I was a bit shocked to read the findings of the European Center for Disease Prevention and Control, which showed Estonia to have the highest rate of HIV infection in Europe.
According to the report, there are currently 6,286 HIV-positive people in Estonia — with 555 new cases registered this year — and 176 people have died of AIDS.
Kristi Ruutli, spokeswoman for Estonia's National Institute for Health Development, said in the report that the HIV virus is being spread among young, male drug-users, many of whom belong to the country's sizable ethnic Russian minority.
Prostitution has also contributed to the spread, Ruutli said, and the virus has also been transmitted with increasing frequency through heterosexual contact.
6,286 people is a lot for a country of 1.34 million people. But when you consider that the virus has been localized to ethnic Russians in northeastern Estonia, it's even more worrisome because you are dealing with a smaller community of people. The jump in the HIV rate also coincided with a similar spread in northwestern Russia, so one can assume that the junkie community has spread the virus from St. Petersburg through Narva and into Tallinn.

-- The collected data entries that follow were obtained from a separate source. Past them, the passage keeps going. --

Inductive FlowBudgetKind :=
  | BK_INVOCATIONS | BK_INPUT_TOKENS | BK_OUTPUT_TOKENS | BK_TOTAL_TOKENS
  | BK_MODEL_CALLS | BK_TOOL_CALLS | BK_TIMEOUT_SECONDS.

#[export] Instance FlowBudgetKind_eq_dec : EqDecision FlowBudgetKind.
Proof. solve_decision. Defined.

Definition FlowBudgetKind_value (k : FlowBudgetKind) : string :=
  match k with
  | BK_INVOCATIONS => "invocations" | BK_INPUT_TOKENS => "input_tokens"
  | BK_OUTPUT_TOKENS => "output_tokens" | BK_TOTAL_TOKENS => "total_tokens"
  | BK_MODEL_CALLS => "model_calls" | BK_TOOL_CALLS => "tool_calls"
  | BK_TIMEOUT_SECONDS => "timeout_seconds"
  end.

Record FlowConsumption := mk_FlowConsumption {
  con_invocations : Z;
  con_input_tokens : Z;
  con_output_tokens : Z;
  con_total_tokens : Z;
  con_model_calls : Z;
  con_tool_calls : Z;
  con_elapsed_seconds : seconds;
}.

Definition FlowConsumption_fields (c : FlowConsumption) : bool :=
  (0 <=? con_invocations c) && (0 <=? con_input_tokens c) && (0 <=? con_output_tokens c)
  && (0 <=? con_total_tokens c) && (0 <=? con_model_calls c) && (0 <=? con_tool_calls c)
  && Qle_bool 0 (con_elapsed_seconds c).

Record FlowBudgetExceeded := mk_FlowBudgetExceeded {
  bx_kind : FlowBudgetKind;
  bx_limit : seconds;
  bx_actual : seconds;
}.

(** [FlowBudgetExceeded.message]. *)
Definition bx_message (b : FlowBudgetExceeded) : string :=
  fstr ["Flow budget '"; FlowBudgetKind_value (bx_kind b); "' reached: limit=";
        format_g (bx_limit b); ", actual="; format_g (bx_actual b)].

(** [violation.model_dump(mode="json")]. *)
Definition bx_dump (b : FlowBudgetExceeded) : json :=
  JObj [("kind", JStr (FlowBudgetKind_value (bx_kind b)));
        ("limit", JFloat (bx_limit b)); ("actual", JFloat (bx_actual b))].

(** [max(0.0, q)]. *)
Definition qmax0 (q : seconds) : seconds := if Qltb 0 q then q else 0%Q.

(** [FlowBudgetPolicy.consumption]. *)
Definition consumption (s : FlowRunState) (now : time) : outcome FlowConsumption :=
  let! usage := flow_usage s in
  checked
    (FlowConsumption_fields
       (mk_FlowConsumption (Z.of_nat (length (fr_invocations s))) (input_tokens usage)
          (output_tokens usage) (total_tokens usage) (model_call_count s) (tool_call_count s)
          (qmax0 (total_seconds (now - fr_created_at s)))))
    (fun _ => Ok tt)
    (mk_FlowConsumption (Z.of_nat (length (fr_invocations s))) (input_tokens usage)
       (output_tokens usage) (total_tokens usage) (model_call_count s) (tool_call_count s)
       (qmax0 (total_seconds (now - fr_created_at s)))).

(** [_timeout_violation]. *)
Definition timeout_violation (s : FlowRunState) (c : FlowConsumption) : outcome FlowBudgetExceeded :=
  match timeout_seconds (fr_budget s) with
  | None => Raise (Exn ExAssertionError "")
  | Some limit => Ok (mk_FlowBudgetExceeded BK_TIMEOUT_SECONDS limit (con_elapsed_seconds c))
  end.

(** The table [configured] of [_cumulative_violation]. *)
Definition configured (s : FlowRunState) (c : FlowConsumption)
  : list (FlowBudgetKind * option Z * Z) :=
  let b := fr_budget s in
  [(BK_INPUT_TOKENS, max_input_tokens b, con_input_tokens c);
   (BK_OUTPUT_TOKENS, max_output_tokens b, con_output_tokens c);
   (BK_TOTAL_TOKENS, max_total_tokens b, con_total_tokens c);
   (BK_MODEL_CALLS, max_model_calls b, con_model_calls c);
   (BK_TOOL_CALLS, max_tool_calls b, con_tool_calls c)].

(** [actual >= limit if inclusive else actual > limit]. *)
Definition reached (inclusive : bool) (limit actual : Z) : bool :=
  if inclusive then limit <=? actual else limit <? actual.

Fixpoint first_violation (inclusive : bool) (l : list (FlowBudgetKind * option Z * Z))
  : option FlowBudgetExceeded :=
  match l with
  | [] => None
  | (kind, None, _) :: l' => first_violation inclusive l'
  | (kind, Some limit, actual) :: l' =>
      if reached inclusive limit actual
      then Some (mk_FlowBudgetExceeded kind (inject_Z limit) (inject_Z actual))
      else first_violation inclusive l'
  end.

(** [_cumulative_violation]. *)
Definition cumulative_violation (inclusive : bool) (s : FlowRunState) (c : FlowConsumption)
  : option FlowBudgetExceeded :=
  first_violation inclusive (configured s c).

(** [state.deadline_at is not None and now >= state.deadline_at]. *)
Definition past_deadline (s : FlowRunState) (now : time) : bool :=
  match fr_deadline_at s with Some d => d <=? now | None => false end.

(** [before_transport]. *)
Definition before_transport (s : FlowRunState) (now : time) (new_invocation : bool)
  : outcome (option FlowBudgetExceeded) :=
  let! c := consumption s now in
  if past_deadline s now then let! v := timeout_violation s c in Ok (Some v)
  else if new_invocation && (max_invocations (fr_budget s) <=? con_invocations c) then
    Ok (Some (mk_FlowBudgetExceeded BK_INVOCATIONS (inject_Z (max_invocations (fr_budget s)))
                (inject_Z (con_invocations c))))
  else Ok (cumulative_violation true s c).

(** [after_transport]. *)
Definition after_transport (s : FlowRunState) (now : time) : outcome (option FlowBudgetExceeded) :=
  let! c := consumption s now in
  if past_deadline s now then let! v := timeout_violation s c in Ok (Some v)
  else Ok (cumulative_violation false s c).

(** [remaining_seconds]. *)
Definition remaining_seconds (s : FlowRunState) (now : time) : option seconds :=
  match fr_deadline_at s with
  | None => None
  | Some d => Some (qmax0 (total_seconds (d - now)))
  end.

(** ** What the decisions mean *)

(** The counts an [AgentRuntimeInvoker] reports are not negative. *)
Definition counts_ok (s : FlowRunState) : Prop := 0 <= model_call_count s /\ 0 <= tool_call_count s.

(** Total consumption of one budgeted kind, from the invocations. *)
Definition consumed (s : FlowRunState) (k : FlowBudgetKind) : Z :=
  match k with
  | BK_INVOCATIONS => Z.of_nat (length (fr_invocations s))
  | BK_INPUT_TOKENS => usage_sum input_tokens (fr_invocations s)
  | BK_OUTPUT_TOKENS => usage_sum output_tokens (fr_invocations s)
  | BK_TOTAL_TOKENS => usage_sum total_tokens (fr_invocations s)
  | BK_MODEL_CALLS => model_call_count s
  | BK_TOOL_CALLS => tool_call_count s
  | BK_TIMEOUT_SECONDS => 0
  end.

(** The configured limit of one kind. *)
Definition limit_of (b : FlowBudget) (k : FlowBudgetKind) : option Z :=
  match k with
  | BK_INVOCATIONS => Some (max_invocations b)
  | BK_INPUT_TOKENS => max_input_tokens b
  | BK_OUTPUT_TOKENS => max_output_tokens b
  | BK_TOTAL_TOKENS => max_total_tokens b
  | BK_MODEL_CALLS => max_model_calls b
  | BK_TOOL_CALLS => max_tool_calls b
  | BK_TIMEOUT_SECONDS => None
  end.

Definition cumulative_kinds : list FlowBudgetKind :=
  [BK_INPUT_TOKENS; BK_OUTPUT_TOKENS; BK_TOTAL_TOKENS; BK_MODEL_CALLS; BK_TOOL_CALLS].

(** Consumption of kind [k] has reached its limit. *)
Definition at_limit (inclusive : bool) (s : FlowRunState) (k : FlowBudgetKind) : bool :=
  match limit_of (fr_budget s) k with
  | Some l => reached inclusive l (consumed s k)
  | None => false
  end.

Lemma qmax0_nonneg q : Qle_bool 0 (qmax0 q) = true.
Proof.
  unfold qmax0, Qltb. destruct (Qle_bool q 0) eqn:E; simpl; [done|].
  apply Qle_bool_iff. destruct (Qlt_le_dec 0 q) as [Hlt|Hle]; [lra|].
  apply Qle_bool_iff in Hle. congruence.
Qed.

Lemma consumption_spec s now :
  flow_inv s -> counts_ok s ->
  exists c, consumption s now = Ok c /\
    (forall k, k <> BK_TIMEOUT_SECONDS -> k ∈ BK_INVOCATIONS :: cumulative_kinds ->
       consumed s k = match k with
                      | BK_INVOCATIONS => con_invocations c
                      | BK_INPUT_TOKENS => con_input_tokens c
                      | BK_OUTPUT_TOKENS => con_output_tokens c
                      | BK_TOTAL_TOKENS => con_total_tokens c
                      | BK_MODEL_CALLS => con_model_calls c
                      | BK_TOOL_CALLS => con_tool_calls c
                      | BK_TIMEOUT_SECONDS => 0
                      end) /\
    con_elapsed_seconds c = qmax0 (total_seconds (now - fr_created_at s)).
Proof.
  intros Hs [Hm Ht]. unfold consumption.
  destruct (flow_usage_spec s Hs) as (u & -> & (H1 & H2 & H3) & Hi & Ho & Htot).
  unfold checked. match goal with |- context [FlowConsumption_fields ?x] => set (c := x) end.
  assert (FlowConsumption_fields c = true) as ->.
  { unfold FlowConsumption_fields, c. cbn -[qmax0 Qle_bool].
    rewrite qmax0_nonneg, !(proj2 (Z.leb_le _ _)) by lia. done. }
  exists c. split; [done|]. split; [|done].
  intros k _ _. unfold c. destruct k; simpl; done || congruence.
Qed.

Narva currently has a population of around 67,000 people, the lowest since the early 1970s, of those about 53,800 are ethnic Russians and just 2,700 are ethnic Estonians. About 28,000 are Estonian citizens, 23,000 are Russian citizens, and 15,000 remain stateless. Since 1991, Narva has lost 19 percent of its population. The city is already dealing with higher rates of unemployment and chronic diseases, like HIV/AIDS, only compounds the problem.
What's the solution? Greater investment? Sure. If Estonia is searching for workers then some are to be found in Narva, that's true. A softer, Western European approach, like free needles for addicts? Perhaps they already have this. More obligatory HIV testing? Could work. The only scary question is, if there are 6,300 people in Estonia who know that they have HIV, how many are there that don't know they are carrying the disease? No one can accurately estimate that number, but it is most certainly higher than the number of known cases.